Work order —
Among the lines below, a stretch begins at the one with "(I : S → Prop)." and ends at the one with "holds I m ψ.". Repeat that stretch exactly, ends included.

[Dataset entries]
★ ★ ★ ★
(* ===== verification/StateError.v ===== *)
(** StateError: code over a state that may fail, and the invariants it keeps.

    A program takes a state and answers a state and a [Result].  An early
    return keeps the state reached. *)

From S2P Require Import Prelude.

Definition SM (S E A : Type) : Type := S → S * (E + A).

Section monad.
Context {S E : Type}.

Definition ret {A} (x : A) : SM S E A := λ s, (s, inr x).
Definition fail {A} (e : E) : SM S E A := λ s, (s, inl e).
Definition bind {A B} (m : SM S E A) (f : A → SM S E B) : SM S E B :=
  λ s, match m s with (s, inl e) => (s, inl e) | (s, inr x) => f x s end.

(** The error of [m] is dropped, its effects stay. *)
Definition attempt {A} (m : SM S E A) : SM S E (option A) :=
  λ s, let '(s, r) := m s in (s, inr (match r with inr x => Some x | inl _ => None end)).

Definition get {A} (f : S → A) : SM S E A := λ s, (s, inr (f s)).
End monad.

Declare Scope store_scope.
Notation "'let!' x := m 'in' k" := (bind m (λ x, k))
  (at level 10, x pattern, m at level 200, k at level 200) : store_scope.

(* ------------------------------------------------------------------ *)
(** ** Programs that keep an invariant *)

Definition holds {S E A} (I : S → Prop) (m : SM S E A) (φ : A → Prop) : Prop :=
  ∀ s, I s → I (m s).1 ∧ ∀ x, (m s).2 = inr x → φ x.

Section holds.
  Context {S E : Type} (I : S → Prop).

Lemma holds_ret {A} (x : A) (φ : A → Prop) : φ x → holds (E := E) I (ret x) φ.
Proof. intros Hx s Hs. split; [done|]. by intros y [= <-]. Qed.

Lemma holds_fail {A} (e : E) (φ : A → Prop) : holds I (fail e) φ.
Proof. by intros s Hs. Qed.

Lemma holds_bind {A B} (m : SM S E A) (f : A → SM S E B) φ ψ :
  holds I m φ → (∀ x, φ x → holds I (f x) ψ) → holds I (bind m f) ψ.
Proof.
  intros Hm Hf s Hs. unfold bind. destruct (Hm s Hs) as [H1 H2]. destruct (m s) as [s1 [e|x]]; simpl in *; [done|].
  by apply Hf; [apply H2|].
Qed.

Lemma holds_weaken {A} (m : SM S E A) φ ψ : holds I m φ → (∀ x, φ x → ψ x) → holds I m ψ.
Proof. intros Hm Hi s Hs. destruct (Hm s Hs) as [H1 H2]. split; [done|]. intros x Hx. by apply Hi, H2. Qed.

Lemma holds_attempt {A} (m : SM S E A) φ : holds I m φ → holds I (attempt m) (λ _, True).
Proof. intros Hm s Hs. unfold attempt. destruct (Hm s Hs) as [H1 _]. by destruct (m s). Qed.

Lemma holds_get {A} (f : S → A) (φ : A → Prop) : (∀ s, I s → φ (f s)) → holds (E := E) I (get f) φ.
Proof. intros H s Hs. split; [done|]. intros x [= <-]. by apply H. Qed.
End holds.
★ ★ ★ ★
Task solution —
  Context {S E : Type} (I : S → Prop).

Lemma holds_ret {A} (x : A) (φ : A → Prop) : φ x → holds (E := E) I (ret x) φ.
Proof. intros Hx s Hs. split; [done|]. by intros y [= <-]. Qed.

Lemma holds_fail {A} (e : E) (φ : A → Prop) : holds I (fail e) φ.
Proof. by intros s Hs. Qed.

Lemma holds_bind {A B} (m : SM S E A) (f : A → SM S E B) φ ψ :
  holds I m φ → (∀ x, φ x → holds I (f x) ψ) → holds I (bind m f) ψ.
Proof.
  intros Hm Hf s Hs. unfold bind. destruct (Hm s Hs) as [H1 H2]. destruct (m s) as [s1 [e|x]]; simpl in *; [done|].
  by apply Hf; [apply H2|].
Qed.

Lemma holds_weaken {A} (m : SM S E A) φ ψ : holds I m φ → (∀ x, φ x → ψ x) → holds I m ψ.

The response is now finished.